Şu kalın kafama oturtamadığım her ne varsa; kalbime sandalye çekip oturmayı beceremeyenler yüzünden.
Kimi bağdaş kurup çöktü kalbimin üzerine...
Kimi “oturmaya mı geldik” dedi tepindi en acıyacak yerlerimde. Halbuki bir sandalye kapıp gelselerdi; kendilerinden bir şeyler katıp gelselerdi, herkes kendi yerini kendi seçseydi... Bana sadece misafir etmek gerekseydi.
Ev sahipliğim hiçbir zaman beğenilmedi. Açık büfe kahvaltılar hazırladım, ben kahvaltıda mısır gevreğimden başka bir şey yenmem dendi. Dip bucak temizledim her yeri... İçeri çamurlu ayakkabılarıyla girip kendi izlerini benim kirim zannettiler. Kuş tüyü yastıklar koydum yataklarına... Sırtlarından bıçaklanmalarının acısını, yatağın yayından zannettiler, burun kıvırdılar.
Beni kendi evimde yabancı hissettirdiler.
Beni kendi evinin yolunu bulamayan ayyaştan beter ettiler.

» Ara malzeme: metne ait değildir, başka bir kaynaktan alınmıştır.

(** The pairs an operand of [multiply] contributes stand for its value. *)
Lemma product_handleNode_value n resolvedItems :
  exists f ext,
    builder.multiplyOrDivide_handleNode "*" n resolvedItems
    = resolvedItems ++ ("*", f) :: ext
    /\ chain (D f) ext = D n.
Proof.
  revert resolvedItems.
  induction n; intros acc;
    try (eexists _, []; split; reflexivity).
  - match goal with IH : forall _, exists _ _, _ |- _ => apply IH end.
  - rewrite product_handleNode_Product. eexists _, _. split; reflexivity.
  - eexists _, []. split; [reflexivity|]. apply rho_group.
Qed.

Lemma product_handleItem_value c resolvedItems :
  builder.falsy (Some c) = false ->
  exists f ext,
    builder.multiplyOrDivide_handleItem "*" (Some c) resolvedItems
    = resolvedItems ++ ("*", f) :: ext
    /\ chain (D f) ext = factor_value mul inv rho c.
Proof.
  intros H. unfold builder.multiplyOrDivide_handleItem. rewrite H.
  destruct c as [v|n]; [|apply product_handleNode_value].
  exists (builder.value v), []. split; [reflexivity|].
  pose proof (value_one_factor v) as E. cbn [factor_value].
  unfold chain, pairs_value, D. cbn [fold_left]. now destruct (builder.value v).
Qed.

Lemma product_resolve_value items :
  match builder.multiplyOrDivide_resolve "*" items, kept_operands items with
  | [], [] => True
  | (_, f) :: rest, c :: cs =>
      chain (D f) rest
      = fold_left mul (map (factor_value mul inv rho) cs) (factor_value mul inv rho c)
  | _, _ => False
  end.
Proof.
  induction items as [|x items IH] using rev_ind; [exact I|].
  rewrite product_resolve_app. cbn [fold_left].
  destruct (builder.falsy x) eqn:Hx.
  - rewrite product_handleItem_dropped, kept_operands_dropped by assumption. exact IH.
  - destruct x as [c|]; [|discriminate Hx].
    rewrite kept_operands_kept by assumption.
    destruct (product_handleItem_value c (builder.multiplyOrDivide_resolve "*" items) Hx)
      as (f & ext & -> & Hv).
    destruct (builder.multiplyOrDivide_resolve "*" items) as [|[o0 f0] rest0];
      destruct (kept_operands items) as [|c0 cs0]; try contradiction.
    + exact Hv.
    + cbn [app]. rewrite pairs_value_app, map_app, fold_left_app, <- IH.
      cbn [map fold_left]. rewrite <- Hv.
      unfold chain at 1. unfold pairs_value. cbn [fold_left fst snd String.eqb Ascii.eqb].
      fold (pairs_value mul inv rho). fold chain. fold D.
      now rewrite pairs_value_mul.
Qed.

(** X9. What [multiply] returns stands for the product of its operands: in
    every structure with an associative multiplication, under every
    assignment of values to the nodes that are not products which gives a
    parenthesized sum the value of the sum, the result denotes the kept
    operands multiplied from left to right, a ["calc-product"] or
    [calc] operand counting for the value of its whole chain. *)
Theorem product_merge_preserves_value items :
  result_map (denote_product mul inv rho) (builder.multiply items)
  = match kept_operands items with
    | [] => Throw "Expected at least one item."
    | c :: cs =>
        Ok (fold_left mul (map (factor_value mul inv rho) cs) (factor_value mul inv rho c))
    end.
Proof.
  pose proof (product_resolve_value items) as H.
  unfold builder.multiply, builder.multiplyOrDivide.
  destruct (builder.multiplyOrDivide_resolve "*" items) as [|[o f] rest];
    destruct (kept_operands items) as [|c cs]; try contradiction; [reflexivity|].
  cbn [result_map bind snd create.calc denote_product].
  fold D. now rewrite denote_product_calcProduct, H.
Qed.
End product_denotation.

Lemma product_merge_preserves_value_witness :
  result_map (denote_product Z.mul (fun x => x) (fun _ => 2%Z))
    (builder.multiply
       [num 3; node (create.calcProduct (create.calcValue.number (Num 2))
                       [("/", create.calcValue.number (Num 4))])])
  = Ok 8%Z.
Proof.
  apply (product_merge_preserves_value Z Z.mul (fun x => x) (fun _ => 2%Z)
           Z.mul_assoc (fun _ => eq_refl)).
Defined.

(** ** The loop of the serializer *)

(** X10. The loop of [serialize] only ever appends to [output], and works
    through its stack from the top: on a stack made of two parts it does
    what it does on the first and then, from the output reached, on the
    second.  Hence the text of a node is that of its children one after
    the other, whatever its [kind]; a [null] adds nothing and an array
    counts for its elements. *)
Theorem serialize_loop_composes :
  (forall output stack,
      serialize_loop output stack = (output ++ serialize_loop "" stack)%string)
  /\ (forall output stack1 stack2,
      serialize_loop output (stack1 ++ stack2)
      = serialize_loop (serialize_loop output stack1) stack2)
  /\ (forall kind value1 value2,
      serialize (Node kind (value1 ++ value2))
      = (serialize (Arr value1) ++ serialize (Arr value2))%string)
  /\ (forall kind1 kind2 value, serialize (Node kind1 value) = serialize (Node kind2 value))
  /\ (forall kind value1 value2,
      serialize (Node kind (value1 ++ Null :: value2))
      = serialize (Node kind (value1 ++ value2)))
  /\ (forall kind value1 items value2,
      serialize (Node kind (value1 ++ Arr items :: value2))
      = serialize (Node kind (value1 ++ items ++ value2))).
Proof.
  split; [|split].
  - intros output stack. rewrite !serialize_loop_rec. reflexivity.
  - intros output s1 s2. rewrite !serialize_loop_rec, map_app, concat_app.
    now rewrite append_assoc.
  - repeat split; intros; rewrite !serialize_serialize_rec; cbn [serialize_rec];
      rewrite ?map_app; cbn [map]; rewrite ?concat_app, ?concat_cons, ?map_app, ?concat_app;
      cbn [serialize_rec]; try reflexivity.
Qed.

(** ** The leaves of the value parser *)

Lemma slice_append (a b : string) : RegExp.slice (String.length a) (a ++ b) = b.
Proof. induction a as [|c a IH]; simpl; [now destruct b | exact IH]. Qed.

(** X11. [value] reads a string against the grammar of its pattern: either
    the string is a prefix in the grammar followed by a unit, and the leaf
    is a [number] (empty unit), a [percentage] (unit ["%"]) or a
    [dimension] holding that prefix and that unit; or no prefix of the
    string is in the grammar, and the leaf is the [raw] node of the
    string. *)
Theorem value_reads_the_grammar s :
  (exists numberPart unit,
      s = (numberPart ++ unit)%string
      /\ lang builder.number_pattern numberPart
      /\ builder.value (Str s)
         = if String.eqb unit "" then Ast.Number numberPart
           else if String.eqb unit "%" then Ast.Percentage numberPart
           else Ast.Dimension numberPart unit)
  \/ (builder.value (Str s) = Ast.Raw s
      /\ forall p rest, s = (p ++ rest)%string -> ~ lang builder.number_pattern p).
Proof.
  unfold builder.value.
  destruct (RegExp.match_start builder.number_pattern s) as [p|] eqn:Hm.
  - left. apply match_start_sound in Hm as (Hp & rest & ->).
    exists p, rest. rewrite slice_append. split; [reflexivity|]. split; [assumption|].
    cbv zeta. now repeat destruct (String.eqb _ _).
  - right. split; [reflexivity|]. intros p rest -> Hp.
    now apply (match_start_complete _ _ rest) in Hp.
Qed.

(** *** Numbers and their strings *)

Lemma digit_is_not_a_sign c : RegExp.digit c = true -> RegExp.one_of "+-" c = false.
Proof.
  destruct c as [[|] [|] [|] [|] [|] [|] [|] [|]];
    vm_compute; intros H; first [reflexivity | discriminate H].
Qed.

Lemma many_digits k e n ds :
  all_digits ds = true ->
  k "" = Some e ->
  String.length ds <= n ->
  RegExp.many (RegExp.exec (RegExp.Chr RegExp.digit)) k n ds = Some e.
Proof.
  revert n. induction ds as [|c ds IH]; intros n Hd Hk Hn.
  - destruct n; [exact Hk|]. simpl. exact Hk.
  - unfold all_digits in Hd. cbn [list_ascii_of_string forallb] in Hd.
    apply andb_true_iff in Hd as [Hc Hd].
    destruct n as [|n]; [simpl in Hn; lia|].
    cbn [RegExp.many RegExp.exec]. rewrite Hc.
    replace (Nat.ltb (String.length ds) (String.length (String c ds))) with true
      by (symmetry; apply Nat.ltb_lt; simpl; lia).
    rewrite IH; [reflexivity | assumption | assumption | simpl in Hn; lia].
Qed.

Lemma exec_Cat r1 r2 s k :
  RegExp.exec (RegExp.Cat r1 r2) s k = RegExp.exec r1 s (fun s' => RegExp.exec r2 s' k).
Proof. reflexivity. Qed.

Lemma exec_Or r1 r2 s k :
  RegExp.exec (RegExp.Or r1 r2) s k
  = match RegExp.exec r1 s k with
    | Some e => Some e
    | None => RegExp.exec r2 s k
    end.
Proof. reflexivity. Qed.

Lemma exec_Maybe r s k :
  RegExp.exec (RegExp.Maybe r) s k
  = match RegExp.exec r s k with
    | Some e => Some e
    | None => k s
    end.
Proof. reflexivity. Qed.

Lemma exec_Chr class c s k :
  RegExp.exec (RegExp.Chr class) (String c s) k = if class c then k s else None.
Proof. reflexivity. Qed.

Lemma exec_Some1_digits c ds k e :
  RegExp.digit c = true -> all_digits ds = true -> k "" = Some e ->
  RegExp.exec (RegExp.Some1 (RegExp.Chr RegExp.digit)) (String c ds) k = Some e.
Proof.
  intros Hc Hd Hk. unfold RegExp.Some1. rewrite exec_Cat, exec_Chr, Hc.
  cbn [RegExp.exec]. now apply many_digits.
Qed.

(** A non-empty string of digits, with or without a [-] before it, is
    matched as a whole. *)
Lemma match_start_digits c ds :
  RegExp.digit c = true -> all_digits ds = true ->
  RegExp.match_start builder.number_pattern (String c ds) = Some (String c ds)
  /\ RegExp.match_start builder.number_pattern (String "-" (String c ds))
     = Some (String "-" (String c ds)).
Proof.
  intros Hc Hd.
  assert (whole : forall s, RegExp.take (String.length s - 0) s = s).
  { intros s. rewrite Nat.sub_0_r. pose proof (take_append s "") as T.
    now rewrite append_nil_r in T. }
  unfold RegExp.match_start, builder.number_pattern.
  split.
  - rewrite exec_Cat, exec_Maybe, exec_Chr, (digit_is_not_a_sign c Hc).
    rewrite exec_Cat, exec_Or.
    erewrite exec_Some1_digits; [|assumption|assumption|reflexivity].
    cbv beta iota. change (String.length "") with 0.
    now rewrite (whole (String c ds)).
  - rewrite exec_Cat, exec_Maybe, exec_Chr.
    change (RegExp.one_of "+-" "-") with true. cbv iota.
    rewrite exec_Cat, exec_Or.
    erewrite exec_Some1_digits; [|assumption|assumption|reflexivity].
    cbv beta iota. change (String.length "") with 0.
    now rewrite (whole (String "-" (String c ds))).
Qed.

Lemma uint_digits d : all_digits (NilEmpty.string_of_uint d) = true.
Proof. unfold all_digits. induction d; simpl; auto. Qed.

Lemma uint_string d :
  d <> Decimal.Nil ->
  exists c ds,
    NilZero.string_of_uint d = String c ds
    /\ RegExp.digit c = true /\ all_digits ds = true.
Proof.
  intros Hd. destruct d; [contradiction|..];
    (eexists _, _; split; [reflexivity|]; split; [reflexivity | apply uint_digits]).
Qed.

Lemma value_of_digits c ds :
  RegExp.digit c = true -> all_digits ds = true ->
  builder.value (Str (String c ds)) = Ast.Number (String c ds)
  /\ builder.value (Str (String "-" (String c ds))) = Ast.Number (String "-" (String c ds)).
Proof.
  intros Hc Hd. destruct (match_start_digits c ds Hc Hd) as [E1 E2].
  assert (nothing_left : forall s, RegExp.slice (String.length s) s = "").
  { intros s. pose proof (slice_append s "") as T. now rewrite append_nil_r in T. }
  unfold builder.value. rewrite E1, E2. cbv zeta. rewrite !nothing_left.
  split; reflexivity.
Qed.

Lemma int_plain_decimal (z : Z) : plain_decimal (number_toString (int z)) = true.
Proof.
  unfold int, number_toString.
  destruct z as [|p|p]; [reflexivity| |]; cbn [Z.to_int NilZero.string_of_int].
  - destruct (uint_string (Pos.to_uint p) (DecimalPos.Unsigned.to_uint_nonnil p))
      as (c & ds & -> & Hc & Hd).
    unfold plain_decimal.
    destruct (Ascii.eqb c "-") eqn:E.
    + apply Ascii.eqb_eq in E. subst c. discriminate Hc.
    + now rewrite Hc, Hd.
  - destruct (uint_string (Pos.to_uint p) (DecimalPos.Unsigned.to_uint_nonnil p))
      as (c & ds & -> & Hc & Hd).
    unfold plain_decimal. change (Ascii.eqb "-" "-") with true. cbv iota.
    now rewrite Hc, Hd.
Qed.

(** X12. A number that prints in plain decimal notation and its string
    are parsed to the same leaf: [value(String(n))] is [value(n)], the
    [number] node of that string.  An integer up to [2^53] prints so.
    A number that prints with an exponent after a fraction does not
    qualify, and there the two leaves differ: [value("1.5e+21")] is a
    [dimension] of number ["1"] and unit [".5e+21"], [value(1.5e21)] is
    the [number] node of ["1.5e+21"]. *)
Theorem value_of_number_string :
  (forall n : number,
      plain_decimal (number_toString n) = true ->
      builder.value (Str (toString (Num n))) = builder.value (Num n))
  /\ (forall n : number, builder.value (Num n) = Ast.Number (toString (Num n)))
  /\ (forall z : Z, (Z.abs z <= 2 ^ 53)%Z -> plain_decimal (toString (Num z)) = true)
  /\ (forall n : number,
      number_toString n = "1.5e+21" ->
      builder.value (Str (toString (Num n))) = Ast.Dimension "1" ".5e+21"
      /\ builder.value (Num n) = Ast.Number "1.5e+21").
Proof.
  split; [|split; [reflexivity|split]].
  - intros [text f] H. cbn [number_toString] in H.
    change (builder.value (Num {| number_toString := text; number_is_falsy := f |}))
      with (Ast.Number text).
    cbn [toString number_toString].
    unfold plain_decimal in H.
    destruct text as [|c ds]; [discriminate H|].
    destruct (Ascii.eqb c "-") eqn:E.
    + apply Ascii.eqb_eq in E. subst c.
      destruct ds as [|c' ds']; [discriminate H|].
      apply andb_true_iff in H as [Hc Hd].
      now apply value_of_digits.
    + apply andb_true_iff in H as [Hc Hd].
      now apply value_of_digits.
  - intros z _. apply int_plain_decimal.
  - intros [text f] H. cbn [number_toString] in H. subst text.
    split; reflexivity.
Qed.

İyi niyetimden vurdular beni... Namaza bile niyet ederken, “Bunun canımı acıtacak bir tarafı var mı?” diye sorgulamak zorunda bıraktılar.
Hayatımdaki suçlayabileceğim ne çok insan var diye düşündüm. Hayır bu suçluları ben kendi kafamdan uydurmadım. Hepsinin hayatıma gelişi benim seçimimdi. Benim hoş geldinlerimle çevriliydi.
Suç hep vardı, suçlu olmak belki bir seçimdi ama kendini görmeden başkalarını suçlamak en büyük çirkinliklerdendi.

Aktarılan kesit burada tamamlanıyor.